**Problem**
Starting at the line containing "Definition has_same_dims (s" and ending at the line containing "has_same_dims s rhs && (k_ s =? k_ rhs).", print every line of the material below exactly, both ends included, and stop there.

-------

(** * primitiv: the computation graph (Graph, Node, Shape)

    A shallow embedding of [primitiv/shape.h] and of the implementation
    of [primitiv::Graph] ([add_function], [forward], [backward],
    [get_value], [get_gradient] and the [CHECK_NODE] guard), followed by
    the properties of the graph engine stated against that embedding.

    Conventions.
    - A C++ [unsigned] is an [N]; the places where the source narrows a
      wider number to [unsigned] or to [int] are written out with
      [to_unsigned] and [to_int].
    - [std::vector<T>] is a [list T]; [v[i]] is stdpp's lookup and an
      access outside the vector ends the run with [Fault].
    - A pointer to the value or gradient of a node record is the position
      of that record in [nodes_]; it is dereferenced when it is used.
    - Every call that leaves the graph (the device's [constant], an
      operation's [forward] and [backward]) is appended to a log, so that
      the number, the order and the arguments of those calls can be
      stated. *)

From Stdlib Require Import ZArith NArith Lia String.
From stdpp Require Import base numbers option list relations.

Local Open Scope N_scope.

(** ** Machine integers *)

Definition UINT_MOD : N := 2 ^ 32.

(** Narrowing of a [size_t] (or any wider number) to [unsigned]. *)
Definition to_unsigned (n : N) : N := n mod UINT_MOD.

(** Conversion of an [unsigned] to [int] (two's complement). *)
Definition to_int (n : N) : Z :=
  let z := Z.of_N (to_unsigned n) in
  if (z <? 2 ^ 31)%Z then z else (z - 2 ^ 32)%Z.

(** ** Shape (primitiv/shape.h) *)

Record Shape : Type := mkShape {
  dims_ : list N;
  k_ : N;
  num_elms_per_sample_ : N
}.

#[global] Instance Shape_eq_dec : EqDecision Shape.
Proof. solve_decision. Defined.

(** [Shape()]: the scalar shape. *)
Definition Shape_scalar : Shape := mkShape [] 1 1.

(** [depth()]: [dims_.size()] returned as [unsigned]. *)
Definition depth (s : Shape) : N := to_unsigned (N.of_nat (length (dims_ s))).

(** [operator[]]: [i < depth() ? dims_[i] : 1]. *)
Definition subscript (s : Shape) (i : N) : N :=
  if i <? depth s then nth (N.to_nat i) (dims_ s) 0 else 1.

Definition dims (s : Shape) : list N := dims_ s.
Definition batch_size (s : Shape) : N := k_ s.
Definition num_elements_per_sample (s : Shape) : N := num_elms_per_sample_ s.
Definition num_total_elements (s : Shape) : N :=
  to_unsigned (k_ s * num_elms_per_sample_ s).

(** [has_same_dims]: [dims_ == rhs.dims_]. *)
Definition has_same_dims (s rhs : Shape) : bool :=
  bool_decide (dims_ s = dims_ rhs).

(** [operator==]: [has_same_dims(rhs) && k_ == rhs.k_]. *)
Definition Shape_eqb (s rhs : Shape) : bool :=
  has_same_dims s rhs && (k_ s =? k_ rhs).

(** [has_compatible_batch]: [k_ == rhs.k_ || k_ == 1 || rhs.k_ == 1]. *)
Definition has_compatible_batch (s rhs : Shape) : bool :=
  (k_ s =? k_ rhs) || (k_ s =? 1) || (k_ rhs =? 1).

(** [operator!=]: [!operator==(rhs)]. *)
Definition Shape_neqb (s rhs : Shape) : bool := negb (Shape_eqb s rhs).

(** ** Tensor and Device *)

(** Modelled from the spec: the [Tensor] and [Device] classes
    ([primitiv/tensor.h], [primitiv/device.h]) are used by the graph but
    their definitions are not part of the sources at hand.  The graph
    needs four things from them: the type of tensors, the validity test
    [valid()], the default-constructed tensor [Tensor()] and the tensor
    [v.device()->constant(shape, k)] built by the device of a tensor [v]. *)
Class TensorLike : Type := {
  Tensor : Type;
  valid : Tensor -> bool;
  Tensor_new : Tensor;
  constant : Tensor -> Shape -> Z -> Tensor
}.

(** Modelled from the spec: the two facts about that capability the
    graph relies on.  A default-constructed tensor holds no value, and a
    constant tensor built by the device of a tensor that holds a value
    holds a value too. *)
Class TensorLaws (TL : TensorLike) : Prop := {
  valid_Tensor_new : valid Tensor_new = false;
  valid_constant : forall v s k, valid v = true -> valid (constant v s k) = true
}.

Section Graph.

Context {TL : TensorLike}.

(** ** Function *)

(** Modelled from the spec: the abstract class [Function]
    ([primitiv/function.h]) is not part of the sources at hand; the graph
    calls three of its virtual methods.
    - [forward_shape(arg_shapes)] returns the result shape or throws; the
      thrown exception is kept as its message.
    - [forward(args)] returns the result tensor.
    - [backward(y, gy, xs, gxs)] updates the gradients behind the pointers
      [gxs] in place.  It is modelled by the list of updates it performs:
      the i-th function of the list is applied to the tensor behind
      [gxs[i]], in order, so that two pointers to one buffer accumulate
      into that buffer. *)
Record Function : Type := mkFunction {
  forward_shape : list Shape -> Shape + string;
  forward : list Tensor -> Tensor;
  backward_updates : Tensor -> Tensor -> list Tensor -> list (Tensor -> Tensor)
}.

(** ** Node, NodeInfo, Graph *)

(** The address of a [Graph] object. *)
Definition GraphId : Type := N.

(** [Node]: the pair of the owning graph and the position. *)
Record Node : Type := mkNode {
  g_ : GraphId;
  id_ : N
}.

(** [NodeInfo], in the order of the aggregate initialisation in
    [add_function]. *)
Record NodeInfo : Type := mkNodeInfo {
  shape : Shape;
  func : Function;
  value : Tensor;
  grad : Tensor;
  args : list N;
  sinks : list N
}.

Record Graph : Type := mkGraph {
  this : GraphId;
  nodes_ : list NodeInfo
}.

(** A freshly constructed graph at address [a]. *)
Definition Graph_new (a : GraphId) : Graph := mkGraph a [].

Definition with_value (v : Tensor) (n : NodeInfo) : NodeInfo :=
  mkNodeInfo (shape n) (func n) v (grad n) (args n) (sinks n).

Definition with_grad (gr : Tensor) (n : NodeInfo) : NodeInfo :=
  mkNodeInfo (shape n) (func n) (value n) gr (args n) (sinks n).

Definition push_sink (s : N) (n : NodeInfo) : NodeInfo :=
  mkNodeInfo (shape n) (func n) (value n) (grad n) (args n) (sinks n ++ [s]).

(** ** Calls that leave the graph *)

Inductive Event : Type :=
| ev_constant (owner : N) (old : Tensor) (s : Shape) (k : Z)
    (* [device()->constant(s, k)], assigned to [nodes_[owner]->grad],
       which held [old] *)
| ev_forward (id : N) (xs : list Tensor)
    (* [nodes_[id]->func->forward(xs)] *)
| ev_backward (id : N) (y gy : Tensor) (xs : list Tensor) (gxs : list N)
    (gs : list Tensor)
    (* [nodes_[id]->func->backward(y, gy, xs, gxs)]; [y] and [gy] are the
       value and the gradient of the node passed by reference, [gxs] are
       the positions whose gradients are pointed to and [gs] the tensors
       found there when the call is made *).

(** ** Outcomes *)

Inductive Error : Type :=
| GraphMismatched (node_g this_g : GraphId)
    (* "Graph mismatched. node.g_: ... != this: ..." *)
| NotCalculated (id : N)
    (* "Node <id> is not calculated in the forward path." *)
| AlreadyHasGradient (id : N)
    (* "Node <id> already has the gradient vector." *)
| Raised (what : string)
    (* an exception thrown by [Function::forward_shape] *).

Record World : Type := mkWorld {
  graph : Graph;
  log : list Event
}.

Inductive Res (A : Type) : Type :=
| Ok (a : A) (w : World)        (* the call returns [a] *)
| Throw (e : Error) (w : World) (* an exception reaches the caller *)
| Abort                          (* [std::abort()] *)
| Fault                          (* access outside [nodes_] *)
| Timeout                        (* the embedding ran out of fuel *).

Arguments Ok {A} a w.
Arguments Throw {A} e w.
Arguments Abort {A}.
Arguments Fault {A}.
Arguments Timeout {A}.

Definition M (A : Type) : Type := World -> Res A.

Definition ret {A} (a : A) : M A := fun w => Ok a w.

Definition bind {A B} (m : M A) (k : A -> M B) : M B := fun w =>
  match m w with
  | Ok a w' => k a w'
  | Throw e w' => Throw e w'
  | Abort => Abort
  | Fault => Fault
  | Timeout => Timeout
  end.

Notation "'do' x <- m ; k" := (bind m (fun x => k))
  (at level 10, x name, m at level 100, k at level 200,
   format "'[v' 'do'  x  <-  m ; '/' k ']'").

Definition throw {A} (e : Error) : M A := fun w => Throw e w.
Definition abort {A} : M A := fun _ => Abort.
Definition emit (e : Event) : M unit := fun w =>
  Ok tt (mkWorld (graph w) (log w ++ [e])).
Definition get_graph : M Graph := fun w => Ok (graph w) w.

-------

**Your solution**
Definition has_same_dims (s rhs : Shape) : bool :=
  bool_decide (dims_ s = dims_ rhs).

(** [operator==]: [has_same_dims(rhs) && k_ == rhs.k_]. *)
Definition Shape_eqb (s rhs : Shape) : bool :=
  has_same_dims s rhs && (k_ s =? k_ rhs).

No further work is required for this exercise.